Expanded access is currently available for this treatment.
Verified November 2016 by Amicus Therapeutics
Sponsor:
Information provided by (Responsible Party):
Amicus Therapeutics
ClinicalTrials.gov Identifier:
NCT01476163
First received: November 17, 2011
Last updated: November 9, 2016
Last verified: November 2016
  Purpose
This program allows physicians to request permission from Amicus Therapeutics (Amicus) for treatment access to migalastat hydrochloride (HCl) for specific adult patients with Fabry disease. Treatment is open label for 6 months with renewal every 6 months.

Condition Intervention Phase
Fabry Disease
Drug: migalastat HCl
Phase 3

Study Type: Expanded Access     What is Expanded Access?
Official Title: Physician Initiated Expanded Access Request for Treatment Use of Migalastat Hydrochloride (AT1001), an Investigational Treatment for Individual Patients With Fabry Disease (AT1001-188)

Resource links provided by NLM:


Further study details as provided by Amicus Therapeutics:

Study Start Date: December 2011
Estimated Study Completion Date: October 2016
Estimated Primary Completion Date: October 2016 (Final data collection date for primary outcome measure)
Intervention Details:
    Drug: migalastat HCl
    150 mg capsule taken every other day by mouth. An inactive reminder capsule may be provided to take on the days in between migalastat HCl
    Other Name: AT1001, migalastat
Detailed Description:
This Physician Initiated Request program allows physicians to request permission from Amicus to receive migalastat HCl for specific patients with Fabry disease who have a mutation amenable to this treatment, who do not have access to available treatment alternatives, or do not meet requirements for participation in an existing migalastat clinical study. Up to 20 patients worldwide may be treated. Patients must meet specific criteria to receive Amicus permission for participation. Key criteria for participation include: 16-74 years old; Confirmed GLA gene mutation shown to be responsive to migalastat; Have no treatment option because either unsuitable for enzyme replacement therapy (ERT) or unable to access ERT. Requirements for sufficient kidney function.
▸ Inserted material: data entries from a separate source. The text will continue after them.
(** * Flow-field renderer: a shallow embedding of [tools/perlin.py],
    [tools/flow_field.py] and of their callers

    The renderer is [tools/perlin.py] and [tools/flow_field.py].  Of its
    callers the development embeds [tools/color_schemes.py], the mapper and
    the style bias of [tools/render_embedding.py], [slugify] and
    [get_genre_from_vector] of [pipeline.py], and [count_syllables] and
    [genre_to_colormap_id] of [tools/simple_text_to_vectors.py].

    Python floats are idealised as real numbers ([R]): rounding error, NaN
    and infinities are outside the model, and so is the size of memory.  The
    items of [np.linspace] and the length of [np.arange] are exact here, where
    numpy rounds; what is stated of a pixel on a lattice point, or of the
    points of grid seeding, is stated so that it does not rest on that.
    Python integers are [Z].  A [str] is a [string] or the list of its
    characters, which are 8-bit.  The two pseudo-random generators the code
    uses (the module-level generator of [random] and the one of
    [numpy.random]) are modelled by their state, which records how the
    generator was last initialised and how many doubles it has produced
    since; what the k-th double is, is left to a [Generators] record every
    definition is parametrised by.  The colormaps of matplotlib are a
    function from a name and a position to a colour, which the mapper is
    parametrised by. *)

From Stdlib Require Import Reals Lra Lia ZArith String Ascii List Bool Psatz.
Import ListNotations.

Open Scope R_scope.

(** ** Python and numpy numerics *)

(** [int(x)] on a float: truncation toward zero. *)
Definition py_int (x : R) : Z :=
  if Rle_lt_dec 0 x then Int_part x else (- Int_part (- x))%Z.

(** [round(x)] and [np.round(x)]: nearest integer, ties to the even one. *)
Definition round_half_even (x : R) : Z :=
  let f := Int_part x in
  let r := x - IZR f in
  if Rlt_le_dec r (1 / 2) then f
  else if Rlt_le_dec (1 / 2) r then (f + 1)%Z
  else if Z.even f then f else (f + 1)%Z.

(** [x % m] on floats: the result takes the sign of [m]. *)
Definition py_mod (x m : R) : R := x - IZR (Int_part (x / m)) * m.

(** [np.arctan2(y, x)]. *)
Definition arctan2 (y x : R) : R :=
  if Rlt_le_dec 0 x then atan (y / x)
  else if Rlt_le_dec x 0 then
         (if Rle_lt_dec 0 y then atan (y / x) + PI else atan (y / x) - PI)
  else if Rlt_le_dec 0 y then PI / 2
  else if Rlt_le_dec y 0 then - (PI / 2)
  else 0.

Definition Rleb (a b : R) : bool := if Rle_dec a b then true else false.
Definition Rltb (a b : R) : bool := if Rlt_dec a b then true else false.
Definition Reqb (a b : R) : bool := if Req_dec_T a b then true else false.

(** ** Exceptions and the state-and-exception monad *)

Inductive exn : Set := ValueError | ZeroDivisionError | IndexError.

Inductive result (A : Type) : Type :=
| Ok (a : A)
| Raise (e : exn).
Arguments Ok {A} a.
Arguments Raise {A} e.

(** A computation over a state [S]: it returns a value or raises, and in
    both cases leaves a state behind (what was mutated before an exception
    stays mutated). *)
Definition M (S A : Type) : Type := S -> result A * S.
If permission is granted, initial approval is for a 6 month supply of migalastat HCl with renewal every 6 months available upon meeting continued eligibility.
  Eligibility

Ages Eligible for Study:   16 Years to 74 Years   (Child, Adult, Senior)
Genders Eligible for Study:   Both
Accepts Healthy Volunteers:   No
Criteria

Inclusion Criteria:

  • Confirmed GLA mutation predicted to be responsive migalastat in the human embryonic kidney (HEK-293) cell-based assay
  • 16-74 years of age
  • Strong clinical indication for treatment of Fabry disease
  • No other treatment option including either unsuitable for ERT or unable to access ERT
  • Appropriate female and male contraception
  • Willing to receive treatment with migalastat HCl via this program including having signed an authorization for sharing clinical data

Exclusion Criteria:

  • Estimated glomerular filtration rate (eGFR) or GFR <30 mL/minute
  • Scheduled for renal or other organ transplant or replacement therapy
  • Receiving GLYSET® (miglitol), ZAVESCA® (miglustat) or enzyme replacement therapy FABRAZYME® (agalsidase beta) or REPLAGAL™ (agalsidase alpha)
  • Contraindication to migalastat, i.e., sensitivity to other iminosugar such as miglustat, miglitol
  • Treated with another investigational drug within 30 days of start of migalastat HCl treatment
  • Unable to comply with study requirements or deemed otherwise unsuitable for study entry in the opinion of the investigator.
  Contacts and Locations
Choosing to participate in a study is an important personal decision. Talk with your doctor and family members or friends about deciding to join a study. To learn more about this study, you or your doctor may contact the study research staff using the Contacts provided below. For general information, see Learn About Clinical Studies.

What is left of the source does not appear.